Your objective →
Repeat, exactly as written, the lines of the records below from the first through the line with "intros Hv Henc", but none past it.

Top of Input data

(** X18. [modify] with nothing to write raises: given only [username], and
    [encrypted] true so that no password is asked for, it raises redis's
    [DataError] for the empty mapping, and nothing is written or sent. *)
Theorem modify_nothing_to_write `{Passlib} (w : world) (kwargs : gmap string json) :
  valid kwargs schema = true →
  truthy (default (JBool false) (kwargs !! "encrypted")) = true →
  (∀ field, is_Some (kwargs !! field) → field = "username" ∨ field = "encrypted") →
  modify kwargs w = (Raise DataError, w).
Proof.
  intros Hv Henc Honly. unfold modify, jsonschema_validate. rewrite Hv.
  do 2 step. unfold mbind at 1, M_bind at 1. rewrite hash_step, Henc.
  assert (Hvalid := Hv). unfold valid in Hvalid. apply andb_true_iff in Hvalid as [Hreq Hty].
  cbn in Hreq. rewrite andb_true_r in Hreq. apply bool_decide_eq_true in Hreq as [v Hu].
  cbn in Hty. rewrite Hu in Hty. destruct v; try done.
  rewrite (getitem_some _ "username" (JStr s)) by (by rewrite lookup_delete_ne).
  step.
  assert (Hempty : base.delete "username" (base.delete "encrypted" kwargs) = ∅).
  { apply map_eq; intros field. rewrite lookup_empty.
    destruct (decide (field = "username")) as [->|Hn1]; [by rewrite lookup_delete_eq|].
    rewrite lookup_delete_ne by done.
    destruct (decide (field = "encrypted")) as [->|Hn2]; [by rewrite lookup_delete_eq|].
    rewrite lookup_delete_ne by done.
    apply eq_None_not_Some. intros Hsome. by destruct (Honly _ Hsome). }
  rewrite Hempty. unfold hmset. rewrite bool_decide_eq_true_2 by done.
  by step.
Qed.


End ManagerMore.

(** "ghost" on a fresh store: [False], and one event saying so. *)
Lemma exists_reports_witness :
  ∃ w', @Manager.exists_ toy_clock "ghost" fresh = (Ok false, w')
        ∧ db w' = ∅
        ∧ length (trace w') = 1%nat.
Proof.
  destruct (@exists_reports toy_clock fresh "ghost") as (w' & Hex & Hdb & Htr).
  - by constructor.
  - exists w'. split; [exact Hex|]. split; [exact Hdb|]. by rewrite Htr.
Defined.



(** * Properties of the gateway's handlers *)

Section GatewayFacts.
Context `{Clock} `{Passlib}.

Import Manager.

Lemma append_cons c (s t : string) : String c s +:+ t = String c (s +:+ t).
Proof. reflexivity. Qed.

Lemma split_nonempty sep s : Wsgi.split sep s ≠ [].
Proof.
  destruct s as [|c rest]; cbn; [done|].
  destruct (Ascii.eqb c sep); [done|]. by destruct (Wsgi.split sep rest).
Qed.



Lemma split_more sep (a b c : string) :
  (2 < length (Wsgi.split sep (a +:+ String sep (b +:+ String sep c))))%nat.
Proof.
  assert (Hlen : ∀ s, (0 < length (Wsgi.split sep s))%nat).
  { intros s. pose proof (split_nonempty sep s). destruct (Wsgi.split sep s); [done|cbn; lia]. }
  assert (Hsep : ∀ s t, (length (Wsgi.split sep t) < length (Wsgi.split sep (s +:+ String sep t)))%nat).
  { induction s as [|x s IH]; intros t.
    - change ("" +:+ String sep t) with (String sep t). cbn. rewrite Ascii.eqb_refl. cbn. lia.
    - rewrite append_cons. cbn. destruct (Ascii.eqb x sep); cbn.
      + specialize (IH t). lia.
      + specialize (IH t). destruct (Wsgi.split sep (s +:+ String sep t)); cbn in *; lia. }
  pose proof (Hsep a (b +:+ String sep c)). pose proof (Hsep b c). pose proof (Hlen c). lia.
Qed.




Lemma keeps_authorize req : keeps_db (Wsgi.authorize req).
Proof.
  unfold Wsgi.authorize.
  destruct (Wsgi.authorization req) as [[auth_type decoded]|]; [|apply keeps_raise].
  destruct (Wsgi.split ":" decoded) as [|username [|password [|? ?]]];
    try apply keeps_raise.
  apply keeps_bind; [apply keeps_authenticate|].
  intros []; [apply keeps_ret|apply keeps_raise].
Qed.

(** The handlers behind [authorize], when it raises. *)
Lemma refused_requests (w : world) (req : Wsgi.request)
    (username field : string) (e : exn) :
  (Wsgi.authorize req w).1 = Raise e →
  ((Wsgi.add_user req w).1 = Raise e ∧ db (Wsgi.add_user req w).2 = db w)
  ∧ ((Wsgi.remove_user req username w).1 = Raise e
     ∧ db (Wsgi.remove_user req username w).2 = db w)
  ∧ ((Wsgi.modify_user_field req username field w).1 = Raise e
     ∧ db (Wsgi.modify_user_field req username field w).2 = db w).
Proof.
  intros Hraise. pose proof (keeps_authorize req w) as Hdb.
  unfold Wsgi.add_user, Wsgi.remove_user, Wsgi.modify_user_field, mbind, M_bind.
  destruct (Wsgi.authorize req w) as [[[]|e'] w']; cbn in *; [done|].
  by injection Hraise as ->.
Qed.

(** X21. A request that [authorize] turns down changes nothing in the
    store: when [authorize] raises, [add_user], [remove_user] and
    [modify_user_field] raise the same exception and leave the database as
    it was, whatever the broker does. *)
Theorem refused_requests_change_nothing (w : world) (req : Wsgi.request)
    (username field : string) (e : exn) :
  (Wsgi.authorize req w).1 = Raise e →
  ((Wsgi.add_user req w).1 = Raise e ∧ db (Wsgi.add_user req w).2 = db w)
  ∧ ((Wsgi.remove_user req username w).1 = Raise e
     ∧ db (Wsgi.remove_user req username w).2 = db w)
  ∧ ((Wsgi.modify_user_field req username field w).1 = Raise e
     ∧ db (Wsgi.modify_user_field req username field w).2 = db w).
Proof. apply refused_requests. Qed.


(** X23. Credentials with a colon in the password are turned down as
    malformed: [authorize] raises [ValueError] (the unpacking of the split)
    before it looks anything up, so nothing is read, written or sent. *)
Theorem authorize_colon_in_password (w : world) (req : Wsgi.request)
    (auth_type username before after_colon : string) :
  Wsgi.authorization req =
    Some (auth_type, username +:+ String ":" (before +:+ String ":" after_colon)) →
  Wsgi.authorize req w = (Raise ValueError, w).
Proof.
  intros Hauth. unfold Wsgi.authorize. rewrite Hauth.
  pose proof (split_more ":" username before after_colon) as Hlen.
  destruct (Wsgi.split ":" _) as [|? [|? [|? ?]]]; cbn in Hlen; try lia; done.
Qed.






End GatewayFacts.

(** * The further properties at concrete inputs *)

Lemma healthy_fresh : healthy fresh.
Proof. by constructor. Qed.

Lemma publish_once_witness :
  let r := Queue.publish "job" "" "auth_jobs" {[ "task" := PStr "mail" ]} true flaky_start in
  db r.2 = db flaky_start
  ∧ ∃ waits, only_sleeps waits
      ∧ (r.1 = Ok tt
         ∧ trace r.2 = trace flaky_start ++ waits ++
             [Published "job" "" "auth_jobs" {[ "task" := PStr "mail" ]} true]
         ∨ (∃ n, r.1 = Raise (TooManyRetries n)) ∧ trace r.2 = trace flaky_start ++ waits).
Proof.
  apply publish_once; [by left|].
  change (closed_connections flaky_start) with 4%nat. unfold depth_budget. lia.
Defined.

Lemma publish_reconnects_witness :
  ∃ w', Queue.publish "log" "auth_logs" "" {[ "action" := PStr "user:viewed-listing" ]}
          false three_closed = (Ok tt, w')
        ∧ retries (link w') = 0.
Proof.
  eexists. split.
  - apply (publish_reconnects three_closed 2 []); [reflexivity|reflexivity|reflexivity|discriminate].
  - reflexivity.
Defined.

Lemma publish_flapping_witness :
  ∃ w', Queue.publish "log" "auth_logs" "" {[ "action" := PStr "user:viewed-listing" ]}
          false twelve_flaps = (Ok tt, w')
        ∧ length (trace w') = 1%nat.
Proof.
  eexists. split.
  - apply (publish_flapping twelve_flaps 12 []);
      [reflexivity|reflexivity|unfold depth_budget; lia|reflexivity|discriminate].
  - reflexivity.
Defined.

Lemma too_many_retries_is_final_witness :
  Queue.connect (Queue.connect flaky_start).2
    = (Raise (TooManyRetries 0), (Queue.connect flaky_start).2).
Proof.
  apply (too_many_retries_is_final flaky_start 0). reflexivity.
Defined.

Lemma delete_removes_witness :
  (Manager.delete "alice" (with_alice "#secret")).1 = Ok 1
  ∧ present "alice" (Manager.delete "alice" (with_alice "#secret")).2 = false.
Proof.
  destruct (delete_removes (with_alice "#secret") "alice") as (Heq & Hgone & _).
  split; [by rewrite Heq|exact Hgone].
Defined.

Lemma add_all_or_nothing_witness :
  match (@Manager.add toy_clock toy_passlib alice_kwargs (with_alice "#secret")).1 with
  | Ok username => True
  | Raise _ =>
    db (@Manager.add toy_clock toy_passlib alice_kwargs (with_alice "#secret")).2
    = db (with_alice "#secret")
  end.
Proof.
  pose proof (@add_all_or_nothing toy_clock toy_passlib (with_alice "#secret")
                alice_kwargs healthy_fresh) as Hadd.
  destruct (@Manager.add toy_clock toy_passlib alice_kwargs (with_alice "#secret")).1;
    [exact I|exact Hadd].
Defined.




Lemma schema_is_checked_first_witness :
  @Manager.add toy_clock toy_passlib {[ "username" := JStr "alice" ]} fresh
    = (Raise ValidationError, fresh)
  ∧ @Manager.modify toy_clock toy_passlib {[ "password" := JStr "secret" ]} fresh
    = (Raise ValidationError, fresh)
  ∧ @Manager.add toy_clock toy_passlib
      {[ "username" := JStr "alice"; "password" := JNum 1234 ]} fresh
    = (Raise ValidationError, fresh).
Proof.
  split; [|split].
  - destruct (@schema_is_checked_first toy_clock toy_passlib fresh
                {[ "username" := JStr "alice" ]}) as (Hadd & _).
    apply Hadd. right. reflexivity.
  - destruct (@schema_is_checked_first toy_clock toy_passlib fresh
                {[ "password" := JStr "secret" ]}) as (_ & Hmod & _).
    apply Hmod. reflexivity.
  - destruct (@schema_is_checked_first toy_clock toy_passlib fresh
                {[ "username" := JStr "alice"; "password" := JNum 1234 ]}) as (_ & _ & Htyped).
    apply (Htyped "password" (JNum 1234)); [reflexivity|].
    left. split; [by right|discriminate].
Defined.


Lemma modify_merges_witness :
  Manager.hash_at (Manager.key "alice")
    (@Manager.modify toy_clock toy_passlib
       {[ "username" := JStr "alice"; "password" := JStr "new"; "system" := JBool true ]}
       (with_alice "#secret")).2 !! "system" = Some "True"
  ∧ Manager.hash_at (Manager.key "alice")
      (@Manager.modify toy_clock toy_passlib
         {[ "username" := JStr "alice"; "password" := JStr "new"; "system" := JBool true ]}
         (with_alice "#secret")).2 !! "username" = Some "alice".
Proof.
  destruct (@modify_merges toy_clock toy_passlib (with_alice "#secret")
              (@Manager.modify toy_clock toy_passlib
                 {[ "username" := JStr "alice"; "password" := JStr "new";
                    "system" := JBool true ]} (with_alice "#secret")).2
              {[ "username" := JStr "alice"; "password" := JStr "new";
                 "system" := JBool true ]}
              "alice" true healthy_fresh) as (_ & Hgiven & Hkept & _).
  - reflexivity.
  - vm_compute. reflexivity.
  - split.
    + apply (Hgiven "system" (JBool true)); [reflexivity|discriminate..].
    + rewrite Hkept; [reflexivity|]. right. by left.
Defined.


Lemma modify_nothing_to_write_witness :
  @Manager.modify toy_clock toy_passlib
     {[ "username" := JStr "alice"; "encrypted" := JBool true ]} (with_alice "#secret")
  = (Raise DataError, with_alice "#secret").
Proof.
  apply (@modify_nothing_to_write toy_clock toy_passlib); [reflexivity|reflexivity|].
  intros field [v Hv].
  destruct (decide (field = "username")) as [|Hn1]; [by left|].
  destruct (decide (field = "encrypted")) as [|Hn2]; [by right|].
  by rewrite lookup_insert_ne, lookup_singleton_ne in Hv.
Defined.



Lemma refused_requests_change_nothing_witness :
  (@Wsgi.add_user toy_clock toy_passlib anonymous with_service).1 = Raise Unauthorized
  ∧ db (@Wsgi.remove_user toy_clock toy_passlib anonymous "alice" with_service).2
    = db with_service.
Proof.
  destruct (@refused_requests_change_nothing toy_clock toy_passlib with_service anonymous
              "alice" "password" Unauthorized) as ((Hadd & _) & (_ & Hdb) & _).
  - reflexivity.
  - exact (conj Hadd Hdb).
Defined.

Bottom of Input data

Problem solution →
(** X18. [modify] with nothing to write raises: given only [username], and
    [encrypted] true so that no password is asked for, it raises redis's
    [DataError] for the empty mapping, and nothing is written or sent. *)
Theorem modify_nothing_to_write `{Passlib} (w : world) (kwargs : gmap string json) :
  valid kwargs schema = true →
  truthy (default (JBool false) (kwargs !! "encrypted")) = true →
  (∀ field, is_Some (kwargs !! field) → field = "username" ∨ field = "encrypted") →
  modify kwargs w = (Raise DataError, w).
Proof.
  intros Hv Henc Honly. unfold modify, jsonschema_validate. rewrite Hv.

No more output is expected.